Your instructions: Pull each line holding "homestead" out of the entries below.

Exercise material:
(* ===== verification/Common.v ===== *)
(** * Addresses, hashes and the crypto package (common/types.go, common/bytes.go,
    common/hexutil, crypto/crypto.go)

    An address or hash is the big-endian number of its bytes; [Address_Bytes] and
    [Hash_Bytes] are the byte arrays.  Keccak and secp256k1 are foreign code (package
    golang.org/x/crypto/sha3 and the C library libsecp256k1) and enter as the class
    [Crypto]. *)

From S2P Require Import Prelude Bytes RlpEncode.

(** ** Foreign code *)

Class Crypto := {
  (* sha3.NewLegacyKeccak256: the digest of all bytes written *)
  Keccak256 : list byte → list byte;
  (* secp256k1.RecoverPubkey(hash, sig): the uncompressed public key or an error *)
  secp_RecoverPubkey : list byte → list byte → string + list byte;
  (* secp256k1.Sign(hash, seckey): the signature [R || S || V] or an error *)
  secp_Sign : list byte → list byte → string + list byte;
  (* the digest has 32 bytes *)
  Keccak256_length : ∀ data, length (Keccak256 data) = 32%nat;
  Keccak256_ok : ∀ data, bytes_ok (Keccak256 data);
}.

(** ** Addresses and hashes *)

Definition AddressLength : nat := 20.
Definition HashLength : nat := 32.

(** [SetBytes]: longer inputs are cropped from the left, shorter ones right-aligned. *)
Definition crop_left (n : nat) (b : list byte) : list byte := drop (length b - n) b.
Definition BytesToAddress (b : list byte) : Address := be_value (crop_left AddressLength b).
Definition BytesToHash (b : list byte) : Hash := be_value (crop_left HashLength b).
Definition Address_Bytes (a : Address) : list byte := be_bytes AddressLength a.
Definition Hash_Bytes (h : Hash) : list byte := be_bytes HashLength h.

(** [big.Int.Bytes] drops the sign. *)
Definition big_Bytes (i : Z) : list byte := be_min (Z.abs i).
Definition BigToAddress (b : Z) : Address := BytesToAddress (big_Bytes b).
Definition BigToHash (b : Z) : Hash := BytesToHash (big_Bytes b).
Definition Address_Hash (a : Address) : Hash := BytesToHash (Address_Bytes a).

(** The root hash of an empty trie (core/types/consts.go). *)
Definition EmptyRootHash : Hash :=
  0x56e81f171bcc55a6ff8345e692c0f86e5b48e01b996cadc001622fb5e363b421.

(** ** Hexadecimal strings *)

Definition hex_digit (n : Z) : byte := if n <? 10 then 48 + n else 87 + n.

(** [hex.Encode]: two lower-case digits per byte. *)
Definition hex_encode (b : list byte) : list byte :=
  b ≫= λ x, [hex_digit (x / 16); hex_digit (x mod 16)].

(** [hexutil.Encode] and [Hash.Hex]. *)
Definition hexutil_Encode (b : list byte) : list byte := 48 :: 120 :: hex_encode b.
Definition Hash_Hex (h : Hash) : list byte := hexutil_Encode (Hash_Bytes h).
Definition Address_hex (a : Address) : list byte := 48 :: 120 :: hex_encode (Address_Bytes a).

(** [checksumHex] raises the letter [buf[i]] when the digit of the digest at its
    position is above 7. *)
Definition checksum_digit (hash : list byte) (j : nat) (c : byte) : byte :=
  let hashByte := hash !!! (j / 2)%nat in
  let hashByte := if Nat.even j then hashByte ≫ 4 else Z.land hashByte 0xf in
  if (57 <? c) && (7 <? hashByte) then c - 32 else c.

Section crypto.
Context `{Crypto}.

Definition checksumHex (a : Address) : list byte :=
  let buf := Address_hex a in
  let hash := Keccak256 (drop 2 buf) in
  take 2 buf ++ imap (checksum_digit hash) (drop 2 buf).
Definition Address_Hex (a : Address) : list byte := checksumHex a.

(** ** Package crypto *)

Definition Keccak256Hash (data : list byte) : Hash := be_value (Keccak256 data).

Definition CreateAddress (b : Address) (nonce : Z) : Address :=
  let data := match EncodeToBytes (VSlice false
                     [VInterface (Some (VByteArray (Address_Bytes b)));
                      VInterface (Some (VUint nonce))]) with
              | inr data => data | inl _ => [] end in
  BytesToAddress (drop 12 (Keccak256 data)).

Definition CreateAddress2 (b : Address) (salt : list byte) (inithash : list byte) : Address :=
  BytesToAddress (drop 12 (Keccak256 ([0xff] ++ Address_Bytes b ++ salt ++ inithash))).

Definition secp256k1N : Z :=
  0xfffffffffffffffffffffffffffffffebaaedce6af48a03bbfd25e8cd0364141.
Definition secp256k1halfN : Z := secp256k1N / 2.

Definition ValidateSignatureValues (v : byte) (r s : Z) (homestead : bool) : bool :=
  if (r <? 1) || (s <? 1) then false
  else if homestead && (secp256k1halfN <? s) then false
  else (r <? secp256k1N) && (s <? secp256k1N) && ((v =? 0) || (v =? 1)).

Definition Ecrecover (hash sig : list byte) : string + list byte := secp_RecoverPubkey hash sig.

(** [toECDSA] with [strict]: the private scalar, range-checked.  The public key is
    derived by the curve library. *)
Definition ToECDSA (d : list byte) : string + Z :=
  if negb (8 * Z.of_nat (length d) =? 256) then inl "invalid length, need 256 bits"%string
  else
    let D := be_value d in
    if secp256k1N <=? D then inl "invalid private key, >=N"%string
    else if D <=? 0 then inl "invalid private key, zero or negative"%string
    else inr D.

(** [Sign]: the key padded to 32 bytes is handed to the library. *)
Definition Sign (digestHash : list byte) (D : Z) : string + list byte :=
  if negb (Nat.eqb (length digestHash) 32) then inl "hash is required to be exactly 32 bytes"%string
  else secp_Sign digestHash (be_bytes 32 D).

(** [PubkeyToAddress] on the uncompressed encoding of the key. *)
Definition pubkey_address (pub : list byte) : Address :=
  BytesToAddress (drop 12 (Keccak256 (drop 1 pub))).

End crypto.

(** ** Conversions *)

Lemma Address_Bytes_length a : length (Address_Bytes a) = 20%nat.
Proof. apply be_bytes_length. Qed.

Lemma Hash_Bytes_length h : length (Hash_Bytes h) = 32%nat.
Proof. apply be_bytes_length. Qed.

Lemma BytesToAddress_Bytes a : addr_ok a = true → BytesToAddress (Address_Bytes a) = a.
Proof.
  unfold addr_ok. rewrite andb_true_iff, Z.leb_le, Z.ltb_lt. intros Ha.
  unfold BytesToAddress, crop_left, Address_Bytes.
  rewrite be_bytes_length, Nat.sub_diag, drop_0, be_value_be_bytes by lia. apply Z.mod_small.
  change (256 ^ Z.of_nat AddressLength) with (2 ^ 160). lia.
Qed.

Lemma BytesToHash_Bytes h : hash_ok h = true → BytesToHash (Hash_Bytes h) = h.
Proof.
  unfold hash_ok. rewrite andb_true_iff, Z.leb_le, Z.ltb_lt. intros Hh.
  unfold BytesToHash, crop_left, Hash_Bytes.
  rewrite be_bytes_length, Nat.sub_diag, drop_0, be_value_be_bytes by lia. apply Z.mod_small.
  change (256 ^ Z.of_nat HashLength) with (2 ^ 256). lia.
Qed.

Lemma BytesToAddress_ok b : bytes_ok b → addr_ok (BytesToAddress b) = true.
Proof.
  intros Hb. unfold BytesToAddress, addr_ok.
  assert (bytes_ok (crop_left AddressLength b)) as Hc by by apply Forall_drop.
  pose proof (be_value_range _ Hc) as Hr. unfold crop_left in Hr |- *. rewrite length_drop in Hr.
  assert (256 ^ Z.of_nat (length b - (length b - AddressLength)) <= 256 ^ 20)
    by (apply Z.pow_le_mono_r; unfold AddressLength; lia).
  apply andb_true_iff. rewrite Z.leb_le, Z.ltb_lt. lia.
Qed.

(** ** Hexadecimal strings determine their bytes *)

Lemma hex_digit_inj x y : 0 <= x < 16 → 0 <= y < 16 → hex_digit x = hex_digit y → x = y.
Proof. unfold hex_digit. intros. repeat case_match; lia. Qed.

Lemma hex_encode_cons x l :
  hex_encode (x :: l) = hex_digit (x / 16) :: hex_digit (x mod 16) :: hex_encode l.
Proof. done. Qed.

Lemma hex_encode_inj l k :
  bytes_ok l → bytes_ok k → hex_encode l = hex_encode k → l = k.
Proof.
  intros Hl. revert k. induction Hl as [|x l Hx Hl IH]; intros [|y k] Hk E; try done.
  apply Forall_cons in Hk as [Hy Hk]. rewrite !hex_encode_cons in E.
  injection E as E1 E2 E3. f_equal; [|by apply IH].
  assert (∀ z, 0 <= z < 256 → 0 <= z / 16 < 16 ∧ 0 <= z mod 16 < 16) as Hd.
  { intros z Hz. split; [split; [apply Z.div_pos | apply Z.div_lt_upper_bound]; lia|].
    apply Z.mod_pos_bound. lia. }
  apply hex_digit_inj in E1; [|apply Hd; lia..]. apply hex_digit_inj in E2; [|apply Hd; lia..].
  rewrite (Z.div_mod x 16), (Z.div_mod y 16), E1, E2 by lia. done.
Qed.

Lemma hex_encode_length l : length (hex_encode l) = (2 * length l)%nat.
Proof. induction l; [done|]. rewrite hex_encode_cons. simpl length. lia. Qed.

(** The digits [hex.Encode] writes: no capital letters. *)
Definition is_hex (c : byte) : Prop := 48 <= c <= 57 ∨ 97 <= c <= 102.

Lemma hex_encode_digits l : bytes_ok l → Forall is_hex (hex_encode l).
Proof.
  induction 1 as [|x l Hx _ IH]; [constructor|]. rewrite hex_encode_cons.
  pose proof (Z.mod_pos_bound x 16). pose proof (Z.div_pos x 16).
  pose proof (Z.div_lt_upper_bound x 16 16). unfold is_hex, hex_digit.
  constructor; [|constructor; [|done]]; case_match eqn:Hc;
    apply Z.ltb_lt in Hc || apply Z.ltb_ge in Hc; lia.
Qed.

(** Raising letters is undone by lowering them. *)
Definition lower (c : byte) : byte := if (65 <=? c) && (c <=? 70) then c + 32 else c.

Lemma lower_raised (f : nat → byte → byte) l :
  (∀ j c, f j c = c ∨ 57 < c ∧ f j c = c - 32) → Forall is_hex l → map lower (imap f l) = l.
Proof.
  revert f. induction l as [|c l IH]; intros f Hf Hl; [done|].
  apply Forall_cons in Hl as [Hc Hl]. rewrite imap_cons. simpl.
  f_equal; [|by apply IH; [intros; apply Hf|]].
  unfold is_hex, lower in *. destruct (Hf 0%nat c) as [->|[? ->]];
    match goal with |- context [(?a <=? ?x) && (?y <=? ?b)] =>
      destruct (Z.leb_spec a x), (Z.leb_spec y b) end; simpl; lia.
Qed.

Lemma checksum_digit_raised hash j c :
  checksum_digit hash j c = c ∨ 57 < c ∧ checksum_digit hash j c = c - 32.
Proof.
  unfold checksum_digit. destruct (Z.ltb_spec 57 c); simpl; [case_match; auto | auto].
Qed.

Section hex_inj.
Context `{Crypto}.

Lemma Address_Hex_lower a :
  map lower (drop 2 (Address_Hex a)) = hex_encode (Address_Bytes a).
Proof.
  unfold Address_Hex, checksumHex, Address_hex. cbn [drop take app].
  apply lower_raised; [apply checksum_digit_raised|]. apply hex_encode_digits, be_bytes_ok.
Qed.

Lemma Address_Hex_length a : length (Address_Hex a) = 42%nat.
Proof.
  unfold Address_Hex, checksumHex, Address_hex.
  rewrite length_app, length_imap, length_drop. cbn [length take].
  rewrite hex_encode_length, Address_Bytes_length. done.
Qed.

(** Distinct addresses have distinct checksummed strings. *)
Lemma Address_Hex_inj a b :
  addr_ok a = true → addr_ok b = true → Address_Hex a = Address_Hex b → a = b.
Proof.
  intros Ha Hb E. rewrite <- (BytesToAddress_Bytes a), <- (BytesToAddress_Bytes b) by done.
  f_equal. apply hex_encode_inj; [apply be_bytes_ok..|].
  by rewrite <- !Address_Hex_lower, E.
Qed.

End hex_inj.

Lemma Hash_Hex_length h : length (Hash_Hex h) = 66%nat.
Proof.
  unfold Hash_Hex, hexutil_Encode. cbn [length]. unfold Hash_Bytes.
  rewrite hex_encode_length, be_bytes_length. done.
Qed.

Lemma Hash_Hex_inj h k :
  hash_ok h = true → hash_ok k = true → Hash_Hex h = Hash_Hex k → h = k.
Proof.
  unfold Hash_Hex, hexutil_Encode. intros Hh Hk E. apply (f_equal (drop 2)) in E.
  rewrite <- (BytesToHash_Bytes h), <- (BytesToHash_Bytes k) by done.
  f_equal. apply hex_encode_inj; [apply be_bytes_ok..|done].
Qed.

(** A deterministic stand-in that satisfies the laws of the class, for witnesses: the
    digest is the input cropped or padded to 32 bytes, and the key recovered from a
    signature is its first 64 bytes. *)
Definition toy_digest (data : list byte) : list byte :=
  be_bytes 32 (be_value (0 :: data)).

Definition toy_crypto : Crypto.
Proof.
  refine {| Keccak256 := toy_digest;
            secp_RecoverPubkey hash sig := inr (4 :: take 64 sig);
            secp_Sign hash key := inr (be_bytes 32 1 ++ key ++ [0]) |}.
  - intros. apply be_bytes_length.
  - intros. apply be_bytes_ok.
Defined.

Task answer:
Definition ValidateSignatureValues (v : byte) (r s : Z) (homestead : bool) : bool :=
  else if homestead && (secp256k1halfN <? s) then false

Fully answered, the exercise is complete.